How The Woodstock Music Festival Changed The World

shutterstock_216025750At the height of the Vietnam War, the American youth turned to music as a creative form of political expression and a peaceful form of rebellion. This didn’t go unnoticed by New York entrepreneurs who proceeded to organize music festivals as a profit-making venture. But what happened on August 15, 1969 was not just another money-generating concert. In fact, Woodstock became a free festival after the last-minute change in venue. Little did the organizers know that this event would not only change the history of rock and roll, it would also impact music and popular culture for the years to come and forever!

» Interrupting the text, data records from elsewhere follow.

Lemma elem_list_writers t space after limit w :
  (size t <= limit)%nat ->
  w ∈ list_writers t space after limit <->
  exists row, t !! (space, wr_repo_did w) = Some row
    /\ w = {| wr_repo_did := wr_repo_did w; wr_rev := w_rev row; wr_hash := w_hash row; wr_space_rev := w_space_rev row |}
    /\ match after with Some a => rev_lt a (w_space_rev row) = true | None => True end.
Proof.
  intros Hlim. unfold list_writers. rewrite take_ge.
  2:{ rewrite merge_sort_Permutation. rewrite <- length_map_to_list in Hlim.
      etrans; [apply length_filter|]. etrans; [apply length_filter|done]. }
  rewrite list_elem_of_fmap. setoid_rewrite merge_sort_Permutation.
  setoid_rewrite list_elem_of_filter. setoid_rewrite list_elem_of_filter. setoid_rewrite elem_of_map_to_list'. split.
  - intros ([[s r] row] & -> & Ha & Hs & Hrow). simpl in *. subst s. exists row. split_and!; [done..|].
    by destruct after.
  - intros (row & Hrow & -> & Ha). exists ((space, wr_repo_did w), row). simpl. split_and!; [done| |done..].
    by destruct after.
Qed.

(** A syncer that missed notifications catches up by listing the writers after
    the last space revision it knew: whatever reports came since, the listing
    names exactly the repositories of the space whose row changed, each with
    its latest state. *)
Theorem listing_catches_up (t : WritersTable) (l : list Report) (B : Z) (space repo known : string) (limit : nat) :
  revs_upto B t -> Forall (fun r => tid_upto B (now_tid (rp_moment r))) l -> B + Z.of_nat (length l) < U64 ->
  max_space_rev t space = Some known -> (size (run_reports t l).1 <= limit)%nat ->
  (exists w, w ∈ list_writers (run_reports t l).1 space (Some known) limit /\ wr_repo_did w = repo)
  <-> (run_reports t l).1 !! (space, repo) <> t !! (space, repo).
Proof.
  intros Ht Hl HB Hknown Hlim.
  destruct (run_from_reports t space l B t Ht Hl HB) as [Hrow _].
  { split; [by left|]. intros x Hx. exists x. split; [done|]. apply rev_le_refl. }
  setoid_rewrite (elem_list_writers _ space (Some known) limit _ Hlim).
  apply max_rev_spec in Hknown as [Hin Hall]. rewrite Forall_forall in Hall.
  set (t' := (run_reports t l).1) in *. split.
  - intros (w & (row & Hr & _ & Ha) & <-) Heq. rewrite Heq in Hr.
    apply rev_lt_spec in Ha. rewrite (Hall (w_space_rev row)) in Ha; [done|]. apply elem_space_revs. eauto.
  - intros Hne. destruct (Hrow repo) as [|(row & Hr & Hgt)]; [done|].
    exists {| wr_repo_did := repo; wr_rev := w_rev row; wr_hash := w_hash row; wr_space_rev := w_space_rev row |}.
    split; [|done]. exists row. split_and!; [done..|]. by apply Hgt.
Qed.

(** ** Witnesses *)

Module SampleReports.

Definition report (space repo : string) (n : Z) : Report :=
  {| rp_moment := {| now_micros := 10; now_tid := tid_from_number 5; now_rfc3339 := "t" |};
     rp_space := space; rp_repo := repo; rp_rev := tid_from_number n; rp_hash := [n] |}.

Definition reports : list Report :=
  [report "s" "alice" 5; report "s" "bob" 6; report "u" "bob" 7; report "s" "alice" 5; report "s" "alice" 9].

Lemma clock_ok l : Forall (fun r => rp_moment r = rp_moment (report "s" "a" 0)) l ->
  Forall (fun r => tid_upto 5 (now_tid (rp_moment r))) l.
Proof. intros H. eapply Forall_impl; [exact H|]. intros r ->. exists 5. split; [lia|done]. Qed.

Definition start : WritersTable :=
  {[ ("s", "carol") := {| w_rev := tid_from_number 1; w_hash := [1]; w_space_rev := tid_from_number 2; w_updated_at := "t" |} ]}.

Lemma start_ok : revs_upto 5 start.
Proof. apply map_Forall_singleton. exists 2. split; [lia|done]. Qed.

End SampleReports.

Lemma space_revisions_chain_witness :
  let '(t', outs) := run_reports SampleReports.start SampleReports.reports in
  chained (Some (tid_from_number 2)) (advances "s" outs) (max_space_rev t' "s").
Proof.
  apply (space_revisions_chain SampleReports.start SampleReports.reports 5 "s" SampleReports.start_ok).
  - apply SampleReports.clock_ok. repeat constructor.
  - vm_compute. reflexivity.
Defined.

Lemma listing_catches_up_witness :
  (exists w, w ∈ list_writers (run_reports SampleReports.start SampleReports.reports).1 "s"
                (Some (tid_from_number 2)) 5 /\ wr_repo_did w = "bob")
  <-> (run_reports SampleReports.start SampleReports.reports).1 !! ("s", "bob") <> SampleReports.start !! ("s", "bob").
Proof.
  apply (listing_catches_up SampleReports.start SampleReports.reports 5 "s" "bob" (tid_from_number 2) 5
           SampleReports.start_ok).
  - apply SampleReports.clock_ok. repeat constructor.
  - vm_compute. reflexivity.
  - vm_compute. reflexivity.
  - vm_compute. lia.
Defined.

(** A report at or behind the revision held changes nothing and is not sequenced. *)
Lemma stale_report m t space_id repo rev hash held micros :
  t !! (space_id, repo) = Some held -> rev_le rev (w_rev held) = true ->
  tid_to_unix_microseconds rev = Some micros -> micros <= now_micros m + MAX_REV_CLOCK_SKEW_MICROS ->
  record m t space_id repo rev hash = Ok (t, Stale).
Proof.
  intros Hh Hle Hm Hs. unfold record. rewrite Hm, Hh, Hle. by rewrite (proj2 (Z.ltb_ge _ _)) by lia.
Qed.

Just like any other festival, Woodstock hosted 33 acts which definitely included some of rock music’s hottest and most talented acts during that time. Veteran bands like The Who and Jefferson Airplane played alongside upcoming bands such as Santana and Richie Havens, all of whom gave performances remembered for years to come. Apart from launching the stellar careers of newcomer bands, what happened on that humble dairy farm in August 15, 1969 will forever remain part of history. On top of featuring artists who formed part of the American counterculture and embraced the festival’s message of peace, the event was also on a far bigger scale than the organizers ever dreamt possible. They were originally only expecting about 200,000 attendees but half a million people turned up marching to Bethel. And despite so many problems with the sound system and the critical shortages of food, drinking water, and toilet facilities, there were very little recorded injuries during the festival. It is somewhat a testament to how music can unite people together in peace, kinship and harmony as one pseudo-family.

Needless to say, the Woodstock Festival wasn’t just a musical landmark. It was also a strong political statement made at the height of the hippie movement. There was definitely no better occasion than this festival to remind America that hippies do not wish any harm, that there is strength in numbers and that change can come through peace. It also brought about a positive change to how hippies were viewed upon by others. They were no longer seen as radicals and disturbances to the system. Their anti-war sentiments were much more respected at this point, since they have demonstrated the power of peace in the music festival together.

At the end of it all, if you were to ask Janis Joplin and Jimi Hendrix, they would probably never have guessed that August 15, 1969 would be a life-changing day in history. Same goes for the organizers who had massively suffered through an economic loss for this large-scale event. And while it was an economic failure, the Woodstock Festival was surely a success. It is not only just a music concert to remember, it is also a historical event that has surely captured the world with its hippie concepts of flower power and peace. It’s a strong proof that “half a million kids can get together for fun and music and have nothing but fun and music”.